For this week’s post, we take a look at recent trends in middle market M&A. Despite turbulent economic and geopolitical conditions in the first half of the year, valuations in the middle market continued to hold their ground.
Still, whether looking to buy or sell, family business owners would be wise to act sooner rather than later, as declines in volume and value thus far in 2022 suggest tightening conditions in the middle market.
Overall deal activity in the second quarter of 2022 fell from levels seen in the first quarter of the year and the second quarter of 2021. In aggregate, deal activity in the first half of 2022 also fell from aggregate deal activity in the first half of 2021.
Despite the decline in U.S. deal value and volume, multiples on deals completed in the first half of the year remained in line with levels observed in 2020 and 2021, suggesting a potential “flight to quality” in the middle market in the first half of the year.
U.S. Deal Value and Volume: Q1-2020 to Q2-20222
U.S. Deal Volume by Industry: Q1-2020 to Q2-2022
Broader economic conditions in the U.S. negatively influenced deal value and volume in the first half of 2022 but did not stifle overall deal activity. In the second quarter of 2022, U.S. GDP declined for the second straight quarter, and annual and monthly inflation measures continued to hit record levels.
In response to the rampant inflation in the U.S. economy, the Fed executed two sizable rate increases in the second quarter, including enacting the largest rate increase since 1994 at its June meeting. While the U.S. economy has not yet officially fallen into a recession (despite the two straight quarters of decline in GDP), most Fed watchers agree that Jay Powell and the FOMC won’t relent in their fight to bring down inflation even if it does cause a recession. In short, the Fed appears to be willing to take a cool down in inflation in exchange for a weaker short-term outlook in terms of GDP and overall economic growth.
TEV/EBITDA Multiples: Financial Buyers
Last 8 Quarters
Yet despite these challenging macroeconomic conditions, deal activity did not come to a screeching halt in the first half of 2022, as seen in the middle of 2020. We believe this is a good sign for the overall health of the middle market, particularly when coupled with the fact that multiples on PE deals were relatively unchanged in the second quarter, as seen in the chart above. The prolonged “sellers’ market” of the past several years appears to be holding up to this point in 2022, as buyers continue to be willing to pay elevated multiples for well-positioned businesses coming to market. Deals in the $50-$100 million tranche of the middle market realized multiple expansions in the second quarter, growing from an average multiple of 8.5x to 9.2x. Multiples in other tranches were either unchanged or slightly down.

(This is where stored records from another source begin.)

(** The design document's scenario: a grid holding only stone at (8,0,8);
    a hit on the top face of that block offers (8,0,8) for removal and
    (8,1,8) for placement; the tap places grass there and records it;
    [undo] brings the first grid back. *)
Example scenario_tap_then_undo :
  let hit := mkHit true (Some (mkNormal 0 1 0))
               (mkVec3 0.5 0.5 0.5) in
  let down := mkPointerEvent 1 0 (0, 0)%float in
  let s0 := startup None [(mkCell 8 0 8, Block.STONE)] true in
  let s1 := step s0 (PointerDown down [hit]) in
  let s2 := step s1 (PointerUp down []) in
  removeCell (pointerState s1) = Some (mkCell 8 0 8)
  /\ placeCell (pointerState s1) = Some (mkCell 8 1 8)
  /\ getBlock (chunk s2) 8 1 8 = Some Block.GRASS
  /\ undoStack s2 = [mkAction place (Some Block.GRASS) (Some (mkCell 8 1 8))]
  /\ chunk (undo s2) = chunk s0.
Proof. vm_compute. repeat split. Qed.

(** ** Gestures *)

Lemma sameDocument_noCommit s s' : sameDocument s s' -> noCommit s s'.
Proof. intros (Ec & _ & EU & ER & _). by repeat split. Qed.

Lemma noCommit_refl s : noCommit s s.
Proof. by repeat split. Qed.

(** Closes a goal of the shape "state unchanged, hence nothing committed". *)
Ltac unchanged :=
  repeat match goal with
         | |- _ /\ _ => split
         | |- noCommit ?s ?s \/ _ => left; by repeat split
         | |- ?s = ?s \/ _ => left; reflexivity
         | |- _ => done
         end.

Lemma noCommit_trans s0 s s' : noCommit s0 s -> noCommit s s' -> noCommit s0 s'.
Proof.
  intros (Ec & EU & ER) (Ec' & EU' & ER'). repeat split; congruence.
Qed.

Lemma noCommit_oneCommit s0 s s' a :
  noCommit s0 s -> oneCommit s s' a -> oneCommit s0 s' a.
Proof.
  intros (Ec & EU & ER) (cl & Hcell & Ec' & EU' & ER').
  exists cl. repeat split; congruence.
Qed.

Lemma oneCommit_noCommit s0 s s' a :
  oneCommit s0 s a -> noCommit s s' -> oneCommit s0 s' a.
Proof.
  intros (cl & Hcell & Ec' & EU' & ER') (Ec & EU & ER).
  exists cl. repeat split; congruence.
Qed.

Lemma committed_oneCommit s a cl p r :
  isRestoring s = false -> cell a = Some cl ->
  oneCommit s (with_hover (committed s a cl) p r) a.
Proof.
  intros Hr Hcell.
  destruct (committed_fields s a cl) as (Fc & FU & FR & _).
  rewrite Hr in FU, FR. exists cl. by repeat split.
Qed.

Lemma attemptPlace_commit s ocl hits :
  isRestoring s = false ->
  pointerState (attemptPlace s ocl hits) = pointerState s
  /\ isRestoring (attemptPlace s ocl hits) = false
  /\ (noCommit s (attemptPlace s ocl hits)
      \/ exists a, oneCommit s (attemptPlace s ocl hits) a /\ type a = place).
Proof.
  intros Hr. destruct ocl as [cl|];
    [|cbn [attemptPlace attemptRemove]; by unchanged].
  destruct (attemptPlace_cases s cl hits)
    as [-> | (bt & p & r & _ & _ & _ & -> & _)];
    [by unchanged|].
  destruct (committed_fields s (mkAction place (Some (id bt)) (Some cl)) cl)
    as (_ & _ & _ & FI & _ & FP & _).
  split; [done|]. split; [by rewrite <- Hr|]. right. eexists.
  split; [by apply committed_oneCommit | done].
Qed.

Lemma attemptRemove_commit s ocl hits :
  isRestoring s = false ->
  pointerState (attemptRemove s ocl hits) = pointerState s
  /\ isRestoring (attemptRemove s ocl hits) = false
  /\ (noCommit s (attemptRemove s ocl hits)
      \/ exists a, oneCommit s (attemptRemove s ocl hits) a /\ type a = remove).
Proof.
  intros Hr. destruct ocl as [cl|];
    [|cbn [attemptPlace attemptRemove]; by unchanged].
  destruct (attemptRemove_cases s cl hits)
    as [-> | (p & r & _ & -> & _)];
    [by unchanged|].
  destruct (committed_fields s
              (mkAction remove (getCell (chunk s) cl) (Some cl)) cl)
    as (_ & _ & _ & FI & _ & FP & _).
  split; [done|]. split; [by rewrite <- Hr|]. right. eexists.
  split; [by apply committed_oneCommit | done].
Qed.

EBITDA Multiples by Buyer Type: 2020 to 1H 2022
Number of Deals by Buyer Type: Q1-2020 to Q2-2022
Debt multiples on PE deals fell in the second quarter of 2022. The drop in debt utilization in deal activity is likely a sign that rising interest rates are beginning to weigh on deal activity and financing terms. Rising interest rates equate to an increased cost of borrowing and overall cost of capital for businesses, increasing the discount rates used in buyers’ valuations of potential targets. While elevated discount rates, in theory, should lead to valuations (and hence multiples) coming down from levels seen over the past several years, corporate balance sheets and PE firms still appear to be flush with cash. We believe there is still a great deal of readily deployable capital on the sidelines that should continue to support elevated multiples and valuations in the middle market in the foreseeable future.
Debt Multiples: Financial Buyers
Through 2Q 2022
In conclusion, while deal volume was down in the second quarter of 2022 (and in the first half of the year in general), activity did not come to a screeching halt despite a challenging economic environment in the U.S. and geopolitical strife abroad.
In our opinion, there has been a “flight to quality” in the middle market, which has supported valuations and multiples despite reduced deal volume. This has created heavy competition among strategic and financial buyers for well-positioned businesses coming to market and, in the process, has helped maintain the elevated multiples and deal values seen in the middle market over the past year or so.
While observed multiples remain elevated, owners looking to transact their business would be advised to begin the process sooner rather than later, given the prospects of further interest rate hikes, continued volatility in the public markets, ongoing geopolitical tensions globally, and the upcoming midterm elections.
While the state of the middle market remained relatively placid in the first half of 2022, these and other factors will likely hamper deal activity in the middle market in the coming quarters and years.